2. The composition of claim 1 , in which the fluoride-ion-generating agent is a water-soluble difluoride compound.
3. The composition of claim 2 , in which the water-soluble difluoride compound is chosen from sodium difluoride, potassium difluoride and ammonium difluoride, or a mixture of two or all of these three salts.
4. The composition of claim 2 , characterized in that, when it comprises a mixture of two or three difluoride compounds among which is potassium difluoride, the latter represents at least 50% by weight of the said mixture.
5. The composition of claim 2 , characterized in that, when it comprises a mixture of two or three difluoride compounds among which is ammonium difluoride, the latter represents at most 15% by weight and preferably at most 5% by weight of the said mixture.
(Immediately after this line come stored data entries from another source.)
(* ===== verification/ProcRefine.v ===== *)
(** * Processes over pointer lists and over abstract lists

    The routines of [Proc] are written once over the interface [StateLists].
    This file shows that running them over an implementation of the lists
    refines running them over another whenever the implementations are
    related by [ListRefinement]; [ptr_refinement] instantiates it with the
    [next]/head/tail pointers of the source below and the abstract lists
    above. *)

From stdpp Require Import base numbers list strings.
From S2P Require Import Prelude Strings Spinlock StateLists Proc.

Open Scope Z_scope.

(** The kernel state [s] with the lists [l]. *)
Definition relist {C D W} (l : C) (s : kst D W) : kst C W :=
  mkkst (procs s) l (promoteAtTime s) (klocks s) (kcpu s) (cur s) (initproc s)
    (nextpid s) (ticks s) (first s) (world s).

(** Two kernel states that agree but for their lists, which are related. *)
Definition krel {C D W} (R : C -> D -> Prop) (c : kst C W) (a : kst D W) : Prop :=
  exists l, c = relist l a /\ R l (lists a).

Create HintDb refine.

Section Sim.
Context {C D W : Type} {LC : StateLists C} {LD : StateLists D} {PE : ProcEnv W}.
Context {R : C -> D -> Prop} {LR : ListRefinement LC LD R}.

#[local] Abbreviation sim := (refines (krel (W := W) R)).

(** ** Congruence *)

Lemma sim_bind {A B} (m : M (kst C W) A) m' (f : A -> M (kst C W) B) f' :
  sim m m' -> (forall a, sim (f a) (f' a)) -> sim (m ≫= f) (m' ≫= f').
Proof.
  intros Hm Hf c a H. specialize (Hm c a H). unfold refines_o, mbind, M_bind in *.
  destruct (m' a) as [[x a']|e].
  - destruct Hm as (c' & -> & H'). apply (Hf x c' a' H').
  - destruct e; rewrite ?Hm; done.
Qed.

Lemma sim_ret {A} (x : A) : sim (mret x) (mret x).
Proof. intros c a H. exists c. done. Qed.

Lemma sim_fail {A} e : sim (fail (A := A) e) (fail e).
Proof. intros c a H. by destruct e. Qed.

Lemma sim_panic {A} msg : sim (panic (A := A) msg) (panic msg).
Proof. apply sim_fail. Qed.

Lemma sim_lift {A} (o : outcome A) : sim (lift o) (lift o).
Proof. intros c a H. destruct o as [x|[]]; [by exists c|done..]. Qed.

Lemma sim_gets {A} (f : kst C W -> A) f' :
  (forall l a, f (relist l a) = f' a) -> sim (gets f) (gets f').
Proof.
  intros Hf c a (l & -> & H). eexists. unfold gets. rewrite Hf.
  split; [done|]. by exists l.
Qed.

Lemma sim_modify (f : kst C W -> kst C W) f' :
  (forall l a, f (relist l a) = relist l (f' a) /\ lists (f' a) = lists a) ->
  sim (modify f) (modify f').
Proof.
  intros Hf c a (l & -> & H). destruct (Hf l a) as [E1 E2]. eexists. split; [done|].
  exists l. by rewrite E1, E2.
Qed.

Lemma sim_when b (m : M (kst C W) unit) m' : sim m m' -> sim (when b m) (when b m').
Proof. intros H. destruct b; [done|apply sim_ret]. Qed.

Lemma sim_liftL {A} (m : M C A) m' : refines R m m' -> sim (liftL m) (liftL m').
Proof.
  intros Hm c a (l & -> & H). specialize (Hm l (lists a) H). unfold liftL. simpl.
  unfold refines_o in *. destruct (m' (lists a)) as [[x d]|e].
  - destruct Hm as (c' & -> & H'). eexists. split; [done|]. by exists c'.
  - destruct e; rewrite ?Hm; done.
Qed.

Lemma sim_liftW {A} (m : M W A) : sim (liftW m) (liftW m).
Proof.
  intros c a (l & -> & H). unfold liftW. simpl.
  destruct (m (world a)) as [[x w]|[]]; [|done..]. eexists. split; [done|]. by exists l.
Qed.

Lemma sim_getp p : sim (getp p) (getp p).
Proof.
  intros c a (l & -> & H). unfold getp. simpl.
  destruct (p ≫= _); [|done]. eexists. split; [done|]. by exists l.
Qed.

Lemma sim_modp p f : sim (modp p f) (modp p f).
Proof.
  intros c a (l & -> & H). unfold modp. simpl.
  destruct (p ≫= _) as [[i x]|]; [|done]. eexists. split; [done|]. by exists l.
Qed.

Lemma sim_with_lock {A} l (f : spinlock -> cpu -> outcome (A * (spinlock * cpu))) :
  sim (with_lock l f) (with_lock l f).
Proof.
  intros c a (d & -> & H). unfold with_lock. simpl.
  destruct (klocks a !! l) as [lk|]; [|done].
  destruct (f lk (kcpu a)) as [[x [lk' c']]|[]]; [|done..].
  eexists. split; [done|]. by exists d.
Qed.

#[local] Hint Resolve sim_ret sim_fail sim_panic sim_lift sim_when sim_liftL
  sim_liftW sim_getp sim_modp sim_with_lock : refine.
#[local] Hint Resolve ref_head ref_ready ref_next ref_add ref_add_head ref_remove
  ref_init ref_promote : refine.
#[local] Hint Extern 1 (refines _ (gets _) _) => apply sim_gets; done : refine.
#[local] Hint Extern 1 (refines _ (modify _) _) => apply sim_modify; done : refine.

(** Case analysis on what both sides branch on. *)
Ltac branch :=
  match goal with
  | |- refines _ (if ?b then _ else _) _ => destruct b
  | |- refines _ (match ?o with _ => _ end) _ => destruct o
  | |- refines _ (let '_ := ?o in _) _ => destruct o
  end.

Ltac sim :=
  repeat first
    [ progress intros
    | solve [eauto 4 with refine]
    | apply sim_bind
    | apply sim_when
    | branch
    | progress unfold return_or ].

Lemma sim_acquire l : sim (acquire_lk l) (acquire_lk l).
Proof. apply sim_with_lock. Qed.
Lemma sim_release l : sim (release_lk l) (release_lk l).
Proof. apply sim_with_lock. Qed.
Lemma sim_holding l : sim (holding_lk l) (holding_lk l).
Proof. apply sim_with_lock. Qed.
Lemma sim_myproc : sim myproc myproc.
Proof. unfold myproc. sim. Qed.
Lemma sim_modmy f : sim (modmy f) (modmy f).
Proof. unfold modmy. sim. Qed.
#[local] Hint Resolve sim_acquire sim_release sim_holding sim_myproc sim_modmy : refine.

(** ** Loops *)

Lemma sim_for_list {A} fuel p (f : nat -> M (kst C W) (option A)) f' :
  (forall i, sim (f i) (f' i)) -> sim (for_list fuel p f) (for_list fuel p f').
Proof.
  intros Hf. revert p. induction fuel; intros [i|]; simpl; sim.
Qed.

Lemma sim_for_each {A} l (f : nat -> M (kst C W) (option A)) f' :
  (forall i, sim (f i) (f' i)) -> sim (for_each l f) (for_each l f').
Proof. intros Hf. unfold for_each. sim. by apply sim_for_list. Qed.

Lemma sim_for_index {A} ix (f : nat -> M (kst C W) (option A)) f' :
  (forall i, sim (f i) (f' i)) -> sim (for_index ix f) (for_index ix f').
Proof. intros Hf. induction ix; simpl; sim. Qed.

Lemma sim_for_ready {A} (f : nat -> nat -> M (kst C W) (option A)) f' :
  (forall i p, sim (f i p) (f' i p)) -> sim (for_ready f) (for_ready f').
Proof. intros Hf. apply sim_for_index. intros i. by apply sim_for_each. Qed.

Lemma sim_fold_list {B} fuel p (b : B) (f : B -> nat -> M (kst C W) B) f' :
  (forall b i, sim (f b i) (f' b i)) -> sim (fold_list fuel p b f) (fold_list fuel p b f').
Proof.
  intros Hf. revert p b. induction fuel; intros [i|] b; simpl; sim.
Qed.

Lemma sim_fold_each {B} l (b : B) (f : B -> nat -> M (kst C W) B) f' :
  (forall b i, sim (f b i) (f' b i)) -> sim (fold_each l b f) (fold_each l b f').
Proof. intros Hf. unfold fold_each. sim. by apply sim_fold_list. Qed.

Lemma sim_fold_index {B} ix (b : B) (f : B -> nat -> M (kst C W) B) f' :
  (forall b i, sim (f b i) (f' b i)) -> sim (fold_index ix b f) (fold_index ix b f').
Proof. intros Hf. revert b. induction ix; intros b; simpl; sim. Qed.

Ltac loops :=
  repeat first
    [ progress sim
    | apply sim_for_ready | apply sim_for_each | apply sim_for_index | apply sim_for_list
    | apply sim_fold_each | apply sim_fold_index | apply sim_fold_list
    | progress unfold continue ].

(** ** Routines *)

Lemma sim_assertState p s : sim (assertState p s) (assertState p s).
Proof. unfold assertState. sim. Qed.
Lemma sim_remove_or_panic l p msg : sim (remove_or_panic l p msg) (remove_or_panic l p msg).
Proof. unfold remove_or_panic. sim. Qed.
Lemma sim_ready_of p : sim (ready_of p) (ready_of p).
Proof. unfold ready_of. sim. Qed.
Lemma sim_demoteProc p : sim (demoteProc p) (demoteProc p).
Proof. unfold demoteProc. sim. Qed.
Lemma sim_promote_one p : sim (promote_one p) (promote_one p).
Proof. unfold promote_one. sim. Qed.
#[local] Hint Resolve sim_assertState sim_remove_or_panic sim_ready_of sim_demoteProc
  sim_promote_one : refine.

Lemma sim_promoteAll : sim promoteAll promoteAll.
Proof. unfold promoteAll, promote_procs. loops. Qed.
Lemma sim_assertPriority : sim assertPriority assertPriority.
Proof. unfold assertPriority. loops. Qed.
Lemma sim_allocproc : sim allocproc allocproc.
Proof. unfold allocproc, allocproc_take, allocproc_init. sim. Qed.
Lemma sim_free_all ps : sim (free_all ps) (free_all ps).
Proof. induction ps; simpl; sim. Qed.
Lemma sim_set_name p t : sim (set_name p t) (set_name p t).
Proof. unfold set_name. sim. Qed.
Lemma sim_switchuvm p : sim (switchuvm p) (switchuvm p).
Proof. unfold switchuvm. sim. Qed.
#[local] Hint Resolve sim_promoteAll sim_assertPriority sim_allocproc sim_free_all
  sim_set_name sim_switchuvm : refine.

Lemma sim_userinit : sim userinit userinit.
Proof. unfold userinit, userinit_lists, initFreeList. sim. Qed.
Lemma sim_growproc n : sim (growproc n) (growproc n).
Proof. unfold growproc. sim. Qed.
Lemma sim_fork_files p fds : sim (fork_files p fds) (fork_files p fds).
Proof. induction fds; simpl; sim. Qed.
#[local] Hint Resolve sim_fork_files : refine.
Lemma sim_fork : sim fork fork.
Proof. unfold fork. sim. Qed.

Lemma sim_sched : sim sched sched.
Proof. unfold sched. sim. Qed.
Lemma sim_sched_exit : sim sched_exit sched_exit.
Proof. unfold sched_exit. sim. Qed.
Lemma sim_charge_budget : sim charge_budget charge_budget.
Proof. unfold charge_budget. sim. Qed.
#[local] Hint Resolve sim_sched sim_sched_exit sim_charge_budget : refine.
Lemma sim_yield : sim yield yield.
Proof. unfold yield. sim. Qed.
Lemma sim_yield_exit : sim yield_exit yield_exit.
Proof. unfold yield_exit. sim. Qed.
Lemma sim_forkret : sim forkret forkret.
Proof. unfold forkret. sim. Qed.
Lemma sim_sleep ch lk : sim (sleep ch lk) (sleep ch lk).
Proof. unfold sleep, go_to_sleep. sim. Qed.
Lemma sim_sleep_exit lk : sim (sleep_exit lk) (sleep_exit lk).
Proof. unfold sleep_exit. sim. Qed.
Lemma sim_make_runnable p msg : sim (make_runnable p msg) (make_runnable p msg).
Proof. unfold make_runnable. sim. Qed.
#[local] Hint Resolve sim_sleep sim_sleep_exit sim_make_runnable : refine.
Lemma sim_wakeup1 ch : sim (wakeup1 ch) (wakeup1 ch).
Proof. unfold wakeup1. loops. Qed.
#[local] Hint Resolve sim_wakeup1 : refine.
Lemma sim_wakeup ch : sim (wakeup ch) (wakeup ch).
Proof. unfold wakeup. sim. Qed.
Lemma sim_kill pid : sim (kill pid) (kill pid).
Proof. unfold kill, kill_if. loops. Qed.

Lemma sim_close_files fds : sim (close_files fds) (close_files fds).
Proof. induction fds; simpl; sim. Qed.
Lemma sim_reparent m m' p : sim m m' -> sim (reparent m p) (reparent m' p).
Proof. intros. unfold reparent, continue. sim. Qed.
Lemma sim_reparent_all : sim reparent_all reparent_all.
Proof. unfold reparent_all. loops; apply sim_reparent; sim. Qed.
#[local] Hint Resolve sim_close_files sim_reparent_all : refine.
Lemma sim_exit : sim exit exit.
Proof. unfold exit. sim. Qed.
Lemma sim_reap p : sim (reap p) (reap p).
Proof. unfold reap. sim. Qed.
Lemma sim_is_kid h p : sim (is_kid h p) (is_kid h p).
Proof. unfold is_kid. sim. Qed.
#[local] Hint Resolve sim_reap sim_is_kid : refine.
Lemma sim_wait_round : sim wait_round wait_round.
Proof. unfold wait_round, wait_scan. loops. Qed.
#[local] Hint Resolve sim_wait_round : refine.
Lemma sim_wait : sim wait wait.
Proof. unfold wait. sim. Qed.
Lemma sim_wait_resumed : sim wait_resumed wait_resumed.
Proof. unfold wait_resumed. sim. Qed.

Lemma sim_scheduler_begin : sim scheduler_begin scheduler_begin.
Proof. unfold scheduler_begin, sti. sim. Qed.
Lemma sim_scheduler_level i : sim (scheduler_level i) (scheduler_level i).
Proof. unfold scheduler_level. sim. Qed.
Lemma sim_scheduler_back : sim scheduler_back scheduler_back.
Proof. unfold scheduler_back. sim. Qed.
Lemma sim_scheduler_end idle : sim (scheduler_end idle) (scheduler_end idle).
Proof. unfold scheduler_end, sti. sim. Qed.

Lemma sim_fill_uproc x u : sim (fill_uproc x u) (fill_uproc x u).
Proof. unfold fill_uproc. sim. Qed.
#[local] Hint Resolve sim_fill_uproc : refine.
Lemma sim_getprocs_loop max ps size t :
  sim (getprocs_loop max ps size t) (getprocs_loop max ps size t).
Proof. revert size t. induction ps; intros; cbn [getprocs_loop]; sim. Qed.
Lemma sim_getprocs max t : sim (getprocs max t) (getprocs max t).
Proof. apply sim_getprocs_loop. Qed.
Lemma sim_setPriority pid pr : sim (setPriority pid pr) (setPriority pid pr).
Proof. unfold setPriority, setPriority_ready, setPriority_other. loops. Qed.
Lemma sim_getPriority pid : sim (getPriority pid) (getPriority pid).
Proof. unfold getPriority. loops. Qed.

End Sim.

(** ** Transfer

    A specification proved over the abstract lists holds over an
    implementation, for errors that are not faults of the model. *)
Definition soft (E : error -> Prop) : Prop := forall e, E e -> e <> Fault /\ e <> NoFuel.

Section Transfer.
Context {C D W : Type} {R : C -> D -> Prop}.

Lemma wp_transfer {A} (E : error -> Prop) (mc : M (kst C W) A) ma
    (Q : A -> kst D W -> Prop) c a :
  soft E -> refines (krel R) mc ma -> krel R c a -> wp E ma Q a ->
  wp E mc (fun r c' => exists a', krel R c' a' /\ Q r a') c.
Proof.
  intros HE Hr Hca Hwp. specialize (Hr c a Hca). unfold wp, refines_o in *.
  destruct (ma a) as [[r a']|e].
  - destruct Hr as (c' & -> & Hca'). eauto.
  - destruct (HE e Hwp). destruct e; try done; by rewrite Hr.
Qed.

Lemma run_transfer {A} (mc : M (kst C W) A) ma c a r a' :
  refines (krel R) mc ma -> krel R c a -> ma a = Ok (r, a') ->
  exists c', mc c = Ok (r, c') /\ krel R c' a'.
Proof.
  intros Hr Hca Hma. specialize (Hr c a Hca). unfold refines_o in Hr. by rewrite Hma in Hr.
Qed.

Lemma no_error_soft : soft no_error.
Proof. by intros e []. Qed.

End Transfer.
6. The composition of claim 1 , characterized in that it includes at least one insoluble filler.
7. The composition of claim 6 , characterized in that the insoluble filler is chosen from: baryte; gypsum; insoluble fluoride salts, and more particularly calcium fluoride; insoluble fluorosilicates, and more particularly calcium fluorosilicate, potassium fluorosilicate and sodium fluorosilicate; calcium phosphate; calcium sulphate; mineral oxides, in particular iron, zinc, aluminium and titanium oxides; lignin; starch; high-molecular-weight ethylene oxide polymers, propylene oxide polymers and butylene oxide polymers; fatty acids and their derivatives that are solid at room temperature; high-molecular-weight insoluble polymers and resins or from a mixture of two or more of these compounds.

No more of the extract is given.